(Saved entries)
---+---

Lemma create_container_request kw w (kenv : option (gmap string string))
    (jtext : option string) (jenv : gmap string string) :
  running (self w) = false ->
  kw !! "environment" = PDict <$> kenv ->
  kw !! "env_json" = PStr <$> jtext ->
  match jtext with Some s => json_loads lib s = inr jenv | None => jenv = ∅ end ->
  "environment" ∉ create_host_config_varnames lib ->
  (forall k, k ∈ create_keywords -> kw !! k = None) ->
  (forall args, exists hc, create_host_config_reply d args = inr hc) ->
  exists req r w',
    _create_container d lib kw w = (r, w')
    /\ trace w' = EvCreateContainer req
                  :: EvLogCreating (jenv ∪ (environ (self w) ∪ default ∅ kenv)) (image_id (self w))
                  :: EvLog DEBUG ("Creating container from image '" +:+ image_id (self w) +:+ "'...") []
                  :: trace w
    /\ cr_kwargs req !! "environment"
       = Some (PDict (jenv ∪ (environ (self w) ∪ default ∅ kenv)))
    /\ cr_kwargs req !! "env_json" = None.
Proof.
  intros Hrun Henv Hjson Hdec Hnames Hclash Hhc.
  set (merged := jenv ∪ (environ (self w) ∪ default ∅ kenv)).
  unfold _create_container. unfold bind at 1. cbn [get_self]. rewrite Hrun.
  (* the environment of the kwargs and of the instance *)
  unfold bind at 1. rewrite Henv.
  assert (match PDict <$> kenv with Some v => as_dict v | None => ret ∅ end w
          = (Ok (default ∅ kenv), w)) as -> by by destruct kenv.
  (* env_json *)
  unfold bind at 1. rewrite lookup_insert_ne, Hjson by done.
  assert (exists kw0,
    match PStr <$> jtext with
    | Some v =>
        env <- match v with
               | PStr s => match json_loads lib s with inl e => raise e | inr env => ret env end
               | _ => raise (TypeError ("the JSON object must be str, bytes or bytearray, not "
                                                 +:+ py_type_name v))
               end ;;
        kwargs_env0 <- match <["environment":=PDict (environ (self w) ∪ default ∅ kenv)]> kw
                             !! "environment" with
                       | Some v0 => as_dict v0
                       | None => ret ∅
                       end ;;
        ret (delete "env_json"
               (<["environment":=PDict (env ∪ kwargs_env0)]>
                  (<["environment":=PDict (environ (self w) ∪ default ∅ kenv)]> kw)))
    | None => ret (<["environment":=PDict (environ (self w) ∪ default ∅ kenv)]> kw)
    end w = (Ok kw0, w)
    /\ kw0 !! "environment" = Some (PDict merged)
    /\ kw0 !! "env_json" = None
    /\ (forall k, k ∈ create_keywords -> kw0 !! k = None)) as (kw0 & -> & Hk1 & Hk2 & Hk3).
  { destruct jtext as [s|]; cbn [fmap option_fmap option_map].
    - unfold bind at 1. rewrite Hdec. cbn [ret].
      unfold bind at 1. rewrite lookup_insert_eq. cbn [as_dict ret].
      eexists. split; [reflexivity|]. split; [|split].
      + rewrite lookup_delete_ne, lookup_insert_eq by done. done.
      + apply lookup_delete_eq.
      + intros k Hk. pose proof (Hclash k Hk) as Hnone.
        assert (k <> "environment" /\ k <> "env_json") as [H1 H2].
        { split; intros ->; revert Hk; unfold create_keywords;
            rewrite !elem_of_cons, elem_of_nil; intuition discriminate. }
        by rewrite lookup_delete_ne, !lookup_insert_ne by done.
    - cbn [ret]. eexists. split; [reflexivity|]. split; [|split].
      + rewrite lookup_insert_eq. subst merged. rewrite Hdec.
        by rewrite (left_id_L ∅ (∪)).
      + by rewrite lookup_insert_ne, Hjson by done.
      + intros k Hk. pose proof (Hclash k Hk) as Hnone.
        assert (k <> "environment") as H1.
        { intros ->; revert Hk; unfold create_keywords;
            rewrite !elem_of_cons, elem_of_nil; intuition discriminate. }
        by rewrite lookup_insert_ne by done. }
  (* the split between host arguments and container arguments *)
  unfold bind at 1. cbn [emit].
  assert ("environment" ∉ create_host_config_varnames lib
                          ++ ["cpu_quota"; "cpu_period"; "mem_limit"]) as Hnames'.
  { rewrite elem_of_app, !elem_of_cons, elem_of_nil. intuition discriminate. }
  pose proof (move_host_args_other
                (create_host_config_varnames lib ++ ["cpu_quota"; "cpu_period"; "mem_limit"])
                (match match volumes (self w) with
                       | Some (v :: l) => Some (v :: l)
                       | _ => None
                       end with
                 | Some l => {["binds" := PList l]}
                 | None => ∅
                 end) kw0 "environment" Hnames') as Hm1.
  pose proof (fun k => move_host_args_absent
                (create_host_config_varnames lib ++ ["cpu_quota"; "cpu_period"; "mem_limit"])
                (match match volumes (self w) with
                       | Some (v :: l) => Some (v :: l)
                       | _ => None
                       end with
                 | Some l => {["binds" := PList l]}
                 | None => ∅
                 end) kw0 k) as Hm2.
  destruct (foldl (move_host_arg lib) _ _) as [ha kw1]. cbn [snd] in Hm1, Hm2.
  unfold bind at 1. rewrite Hm1, Hk1. cbn [ret].
  unfold bind at 1. cbn [emit].
  unfold bind at 1. destruct (Hhc ha) as [hc ->]. cbn [ret].
  assert (existsb (fun k => bool_decide (is_Some (kw1 !! k))) create_keywords = false) as ->.
  { apply not_true_is_false. intros Hex.
    apply existsb_exists in Hex as (k & Hin & Hk).
    apply bool_decide_eq_true_1 in Hk. apply list_elem_of_In in Hin.
    rewrite (Hm2 k (Hk3 k Hin)) in Hk. by destruct Hk. }
  run_m.
  destruct (create_container_reply _ _ _); simpl;
    (eexists; eexists; eexists; split; [reflexivity|]); simpl;
    (split; [reflexivity|]); cbn [cr_kwargs]; (split; [by rewrite Hm1|]); by apply Hm2.
Qed.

---+---

[Work required] The entries above must be copied verbatim. Leave none out.

[Exercise solution]
Lemma create_container_request kw w (kenv : option (gmap string string))
    (jtext : option string) (jenv : gmap string string) :
  running (self w) = false ->
  kw !! "environment" = PDict <$> kenv ->
  kw !! "env_json" = PStr <$> jtext ->
  match jtext with Some s => json_loads lib s = inr jenv | None => jenv = ∅ end ->
  "environment" ∉ create_host_config_varnames lib ->
  (forall k, k ∈ create_keywords -> kw !! k = None) ->
  (forall args, exists hc, create_host_config_reply d args = inr hc) ->
  exists req r w',
    _create_container d lib kw w = (r, w')
    /\ trace w' = EvCreateContainer req
                  :: EvLogCreating (jenv ∪ (environ (self w) ∪ default ∅ kenv)) (image_id (self w))
                  :: EvLog DEBUG ("Creating container from image '" +:+ image_id (self w) +:+ "'...") []
                  :: trace w
    /\ cr_kwargs req !! "environment"
       = Some (PDict (jenv ∪ (environ (self w) ∪ default ∅ kenv)))
    /\ cr_kwargs req !! "env_json" = None.
Proof.
  intros Hrun Henv Hjson Hdec Hnames Hclash Hhc.
  set (merged := jenv ∪ (environ (self w) ∪ default ∅ kenv)).
  unfold _create_container. unfold bind at 1. cbn [get_self]. rewrite Hrun.
  (* the environment of the kwargs and of the instance *)
  unfold bind at 1. rewrite Henv.
  assert (match PDict <$> kenv with Some v => as_dict v | None => ret ∅ end w
          = (Ok (default ∅ kenv), w)) as -> by by destruct kenv.
  (* env_json *)
  unfold bind at 1. rewrite lookup_insert_ne, Hjson by done.
  assert (exists kw0,
    match PStr <$> jtext with
    | Some v =>
        env <- match v with
               | PStr s => match json_loads lib s with inl e => raise e | inr env => ret env end
               | _ => raise (TypeError ("the JSON object must be str, bytes or bytearray, not "
                                                 +:+ py_type_name v))
               end ;;
        kwargs_env0 <- match <["environment":=PDict (environ (self w) ∪ default ∅ kenv)]> kw
                             !! "environment" with
                       | Some v0 => as_dict v0
                       | None => ret ∅
                       end ;;
        ret (delete "env_json"
               (<["environment":=PDict (env ∪ kwargs_env0)]>
                  (<["environment":=PDict (environ (self w) ∪ default ∅ kenv)]> kw)))
    | None => ret (<["environment":=PDict (environ (self w) ∪ default ∅ kenv)]> kw)
    end w = (Ok kw0, w)
    /\ kw0 !! "environment" = Some (PDict merged)
    /\ kw0 !! "env_json" = None
    /\ (forall k, k ∈ create_keywords -> kw0 !! k = None)) as (kw0 & -> & Hk1 & Hk2 & Hk3).
  { destruct jtext as [s|]; cbn [fmap option_fmap option_map].
    - unfold bind at 1. rewrite Hdec. cbn [ret].
      unfold bind at 1. rewrite lookup_insert_eq. cbn [as_dict ret].
      eexists. split; [reflexivity|]. split; [|split].
      + rewrite lookup_delete_ne, lookup_insert_eq by done. done.
      + apply lookup_delete_eq.
      + intros k Hk. pose proof (Hclash k Hk) as Hnone.
        assert (k <> "environment" /\ k <> "env_json") as [H1 H2].
        { split; intros ->; revert Hk; unfold create_keywords;
            rewrite !elem_of_cons, elem_of_nil; intuition discriminate. }
        by rewrite lookup_delete_ne, !lookup_insert_ne by done.
    - cbn [ret]. eexists. split; [reflexivity|]. split; [|split].
      + rewrite lookup_insert_eq. subst merged. rewrite Hdec.
        by rewrite (left_id_L ∅ (∪)).
      + by rewrite lookup_insert_ne, Hjson by done.
      + intros k Hk. pose proof (Hclash k Hk) as Hnone.
        assert (k <> "environment") as H1.
        { intros ->; revert Hk; unfold create_keywords;
            rewrite !elem_of_cons, elem_of_nil; intuition discriminate. }
        by rewrite lookup_insert_ne by done. }
  (* the split between host arguments and container arguments *)
  unfold bind at 1. cbn [emit].
  assert ("environment" ∉ create_host_config_varnames lib
                          ++ ["cpu_quota"; "cpu_period"; "mem_limit"]) as Hnames'.
  { rewrite elem_of_app, !elem_of_cons, elem_of_nil. intuition discriminate. }
  pose proof (move_host_args_other
                (create_host_config_varnames lib ++ ["cpu_quota"; "cpu_period"; "mem_limit"])
                (match match volumes (self w) with
                       | Some (v :: l) => Some (v :: l)
                       | _ => None
                       end with
                 | Some l => {["binds" := PList l]}
                 | None => ∅
                 end) kw0 "environment" Hnames') as Hm1.
  pose proof (fun k => move_host_args_absent
                (create_host_config_varnames lib ++ ["cpu_quota"; "cpu_period"; "mem_limit"])
                (match match volumes (self w) with
                       | Some (v :: l) => Some (v :: l)
                       | _ => None
                       end with
                 | Some l => {["binds" := PList l]}
                 | None => ∅
                 end) kw0 k) as Hm2.
  destruct (foldl (move_host_arg lib) _ _) as [ha kw1]. cbn [snd] in Hm1, Hm2.
  unfold bind at 1. rewrite Hm1, Hk1. cbn [ret].
  unfold bind at 1. cbn [emit].
  unfold bind at 1. destruct (Hhc ha) as [hc ->]. cbn [ret].
  assert (existsb (fun k => bool_decide (is_Some (kw1 !! k))) create_keywords = false) as ->.
  { apply not_true_is_false. intros Hex.
    apply existsb_exists in Hex as (k & Hin & Hk).
    apply bool_decide_eq_true_1 in Hk. apply list_elem_of_In in Hin.
    rewrite (Hm2 k (Hk3 k Hin)) in Hk. by destruct Hk. }
  run_m.
  destruct (create_container_reply _ _ _); simpl;
    (eexists; eexists; eexists; split; [reflexivity|]); simpl;
    (split; [reflexivity|]); cbn [cr_kwargs]; (split; [by rewrite Hm1|]); by apply Hm2.
Qed.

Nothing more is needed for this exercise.